HarmonicEchoNet: Leveraging harmonic convolutions for automated standard plane detection in fetal heart ultrasound videos.
Authors
Affiliations (4)
Affiliations (4)
- Institute of Biomedical Engineering, Department of Engineering Science, University of Oxford, Oxford, OX3 7DQ, United Kingdom. Electronic address: [email protected].
- Institute of Biomedical Engineering, Department of Engineering Science, University of Oxford, Oxford, OX3 7DQ, United Kingdom.
- Institute of Biomedical Engineering, Department of Engineering Science, University of Oxford, Oxford, OX3 7DQ, United Kingdom; Department of Computer Science, Khalifa University, Abu Dhabi, 127788, United Arab Emirates.

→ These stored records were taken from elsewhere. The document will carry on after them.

Lemma cells_whole (hp : gmap loc raster) (l : loc) (h w c c' : nat) (data : raster) :
  rect h w c data -> cells (NdArray l 0 0 h w c') (<[l := data]> hp) = data.
Proof.
  intros H. unfold cells. cbn [nd_base nd_y0 nd_x0 nd_h nd_w].
  rewrite lookup_insert_eq. simpl. by eapply window_full.
Qed.

Section Body.
Variable fill_covers : list contour -> Z -> Z -> bool.
Variable Path_join : string -> string -> string.

Lemma contour_mask_run (cnt : contour) (x1 y1 x2 y2 : Z) (w : world) :
  y1 <= y2 -> x1 <= x2 ->
  contour_mask fill_covers cnt x1 y1 x2 y2 w
  = (Ok (cv2_drawContours fill_covers (zeros (Z.to_nat (y2 - y1)) (Z.to_nat (x2 - x1)))
           [contour_sub cnt (x1, y1)] 255), w).
Proof.
  intros Hy Hx. unfold contour_mask, np_zeros.
  destruct (Z.ltb_spec (y2 - y1) 0), (Z.ltb_spec (x2 - x1) 0); try lia. reflexivity.
Qed.

Lemma export_object_exported (img : ndarray) (output_dir : string)
    (item : nat * contour) (w : world) :
  nd_valid (heap w) img -> item.2 <> [] ->
  in_image (Z.of_nat (nd_h img)) (Z.of_nat (nd_w img)) item.2 ->
  export_object fill_covers Path_join img output_dir item w
  = (Ok tt, exported fill_covers Path_join img output_dir item w).
Proof.
  destruct item as [idx cnt]. simpl. intros Hv Hne Him.
  unfold export_object, exported, object_rgba, object_mask, crop_cells, saved_line,
    object_path. simpl fst; simpl snd.
  destruct (cv2_boundingRect cnt) as [[[x y] bw] bh] eqn:Hbox.
  destruct (crop_box _ _ cnt) as [[[x1 y1] x2] y2] eqn:Hcrop.
  destruct (crop_box_bounds _ _ _ _ _ _ _ Hne Him Hcrop) as (Hx & Hx2 & Hy & Hy2).
  assert (0 <= y1 <= y2) as Hy' by lia. assert (0 <= x1 <= x2) as Hx' by lia.
  pose proof (getitem_slices_valid _ _ y1 y2 x1 x2 Hv Hy' Hy2 Hx' Hx2) as Hrect.
  assert (nd_h (getitem_slices img y1 y2 x1 x2) = Z.to_nat (y2 - y1) /\
          nd_w (getitem_slices img y1 y2 x1 x2) = Z.to_nat (x2 - x1)) as [Hh Hw].
  { rewrite getitem_slices_in_range by lia. done. }
  set (view := getitem_slices img y1 y2 x1 x2) in *.
  set (crop := cells view (heap w)) in *.
  set (mask := cv2_drawContours _ _ _ _).
  rewrite (bind_ok _ _ _ _ _ (ndarray_copy_run view w)).
  rewrite (bind_ok _ _ _ _ _ (contour_mask_run cnt x1 y1 x2 y2 _ (proj2 Hy') (proj2 Hx'))).
  fold mask. fold crop. rewrite Hh, Hw.
  assert (Z.to_nat (y2 - y1) <> 0%nat) as Hh0 by lia.
  assert (Z.to_nat (x2 - x1) <> 0%nat) as Hw0 by lia.
  rewrite (bind_ok _ _ _ _ _ (cvtColor_BGR2BGRA_run (NdArray _ _ _ _ _ _) _ Hh0 Hw0)).
  cbn [heap next dirs files stdout nd_h nd_w nd_c nd_base].
  assert (rows_of mask = Z.to_nat (y2 - y1)) as Hmr.
  { unfold mask. by rewrite drawContours_rows, zeros_rows. }
  assert (cols_of mask = Z.to_nat (x2 - x1)) as Hmc.
  { unfold mask. rewrite drawContours_cols, zeros_cols; [done|lia]. }
  rewrite (bind_ok _ _ _ _ _ (setitem_channel_run (NdArray _ _ _ _ _ _) 3 mask _ Hmr Hmc)).
  cbn [heap next dirs files stdout nd_h nd_w nd_c nd_base nd_y0 nd_x0].
  unfold bind, cv2_imwrite, print, written.
  cbn [heap next dirs files stdout nd_h nd_w nd_c nd_base nd_y0 nd_x0].
  rewrite (cells_whole _ _ _ _ _ _ _ Hrect), alter_insert_eq.
  rewrite (cells_whole _ _ _ _ _ _ _
             (rect_write_channel _ _ _ _ _ _ _ _ _ _ (rect_add_alpha _ _ _ _ Hrect))).
  by case_bool_decide.
Qed.
End Body.


(** ** The export loop *)

Lemma cells_agree (a : ndarray) (hp hp' : gmap loc raster) :
  hp' !! nd_base a = hp !! nd_base a -> cells a hp' = cells a hp.
Proof. intros H. unfold cells. by rewrite H. Qed.

Section Loop.
Variable fill_covers : list contour -> Z -> Z -> bool.
Variable Path_join : string -> string -> string.
Variable img : ndarray.
Variable output_dir : string.

#[local] Abbreviation step := (exported fill_covers Path_join img output_dir).
#[local] Abbreviation steps := (exported_all fill_covers Path_join img output_dir).

(** The buffers that exist before a turn of the loop are not touched. *)
Lemma exported_heap (item : nat * contour) (w : world) (l : loc) :
  (l < next w)%nat -> heap (step item w) !! l = heap w !! l.
Proof.
  intros H. unfold exported. cbn [heap].
  rewrite !lookup_insert_ne by lia. done.
Qed.

Lemma exported_live (item : nat * contour) (w : world) :
  live w img -> live (step item w) img.
Proof.
  intros [Hb Hv]. split; [unfold exported; simpl; lia|].
  unfold nd_valid. by rewrite (cells_agree _ _ _ (exported_heap item w _ Hb)).
Qed.

Lemma exported_all_snoc (items : list (nat * contour)) (item : nat * contour) (w : world) :
  steps (items ++ [item]) w = step item (steps items w).
Proof. unfold exported_all. by rewrite foldl_app. Qed.

Lemma exported_all_next (items : list (nat * contour)) (w : world) :
  next (steps items w) = (next w + 2 * length items)%nat.
Proof.
  revert w. induction items as [|item items IH]; intros w; simpl; [lia|].
  unfold exported_all in *. simpl. rewrite IH. simpl. lia.
Qed.

Lemma exported_all_heap (items : list (nat * contour)) (w : world) (l : loc) :
  (l < next w)%nat -> heap (steps items w) !! l = heap w !! l.
Proof.
  revert w. induction items as [|item items IH]; intros w Hl; [done|].
  unfold exported_all in *. simpl. rewrite IH by (simpl; lia).
  by apply exported_heap.
Qed.

Lemma exported_all_live (items : list (nat * contour)) (w : world) :
  live w img -> live (steps items w) img.
Proof.
  revert w. induction items as [|item items IH]; intros w H; [done|].
  unfold exported_all in *. simpl. by apply IH, exported_live.
Qed.

Lemma exported_all_dirs (items : list (nat * contour)) (w : world) :
  dirs (steps items w) = dirs w.
Proof.
  revert w. induction items as [|item items IH]; intros w; [done|].
  unfold exported_all in *. simpl. by rewrite IH.
Qed.

Lemma exported_all_stdout (items : list (nat * contour)) (w : world) :
  stdout (steps items w)
  = stdout w ++ map (saved_line Path_join output_dir) items.
Proof.
  revert w. induction items as [|item items IH]; intros w; simpl.
  - by rewrite app_nil_r.
  - unfold exported_all in *. simpl. rewrite IH. simpl. by rewrite <- app_assoc.
Qed.

Lemma written_is_Some (ds : gset string) (path p : string) (picture : raster)
    (fs : gmap string raster) :
  is_Some (written ds path picture fs !! p)
  <-> is_Some (fs !! p) \/ (p = path /\ path ∉ ds).
Proof.
  unfold written. case_bool_decide as Hd.
  - split; [auto|]. intros [H|[_ H]]; done.
  - rewrite lookup_insert_is_Some. split.
    + intros [->|[_ H]]; auto.
    + intros [H|[-> _]]; [|auto].
      destruct (decide (path = p)); auto.
Qed.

- Nuffield Department of Women's & Reproductive Health, University of Oxford, Oxford, OX3 9DU, United Kingdom.
Abstract
Fetal echocardiography offers non-invasive and real-time imaging acquisition of fetal heart images to identify congenital heart conditions. Manual acquisition of standard heart views is time-consuming, whereas automated detection remains challenging due to high spatial similarity across anatomical views with subtle local image appearance variations. To address these challenges, we introduce a very lightweight frequency-guided deep learning-based model named HarmonicEchoNet that can automatically detect heart standard views in a transverse sweep or freehand ultrasound scan of the fetal heart. HarmonicEchoNet uses harmonic convolution blocks (HCBs) and a harmonic spatial and channel squeeze-and-excitation (hscSE) module. The HCBs apply a Discrete Cosine Transform (DCT)-based harmonic decomposition to input features, which are then combined using learned weights. The hscSE module identifies significant regions in the spatial domain to improve feature extraction of the fetal heart anatomical structures, capturing both spatial and channel-wise dependencies in an ultrasound image. The combination of these modules improves model performance relative to recent CNN-based, transformer-based, and CNN+transformer-based image classification models. We use four datasets from two private studies, PULSE (Perception Ultrasound by Learning Sonographic Experience) and CAIFE (Clinical Artificial Intelligence in Fetal Echocardiography), to develop and evaluate HarmonicEchoNet models. Experimental results show that HarmonicEchoNet is 10-15 times faster than ConvNeXt, DeiT, and VOLO, with an inference time of just 3.9 ms. It also achieves 2%-7% accuracy improvement in classifying fetal heart standard planes compared to these baselines. Furthermore, with just 19.9 million parameters compared to ConvNeXt's 196.24 million, HarmonicEchoNet is nearly ten times more parameter-efficient.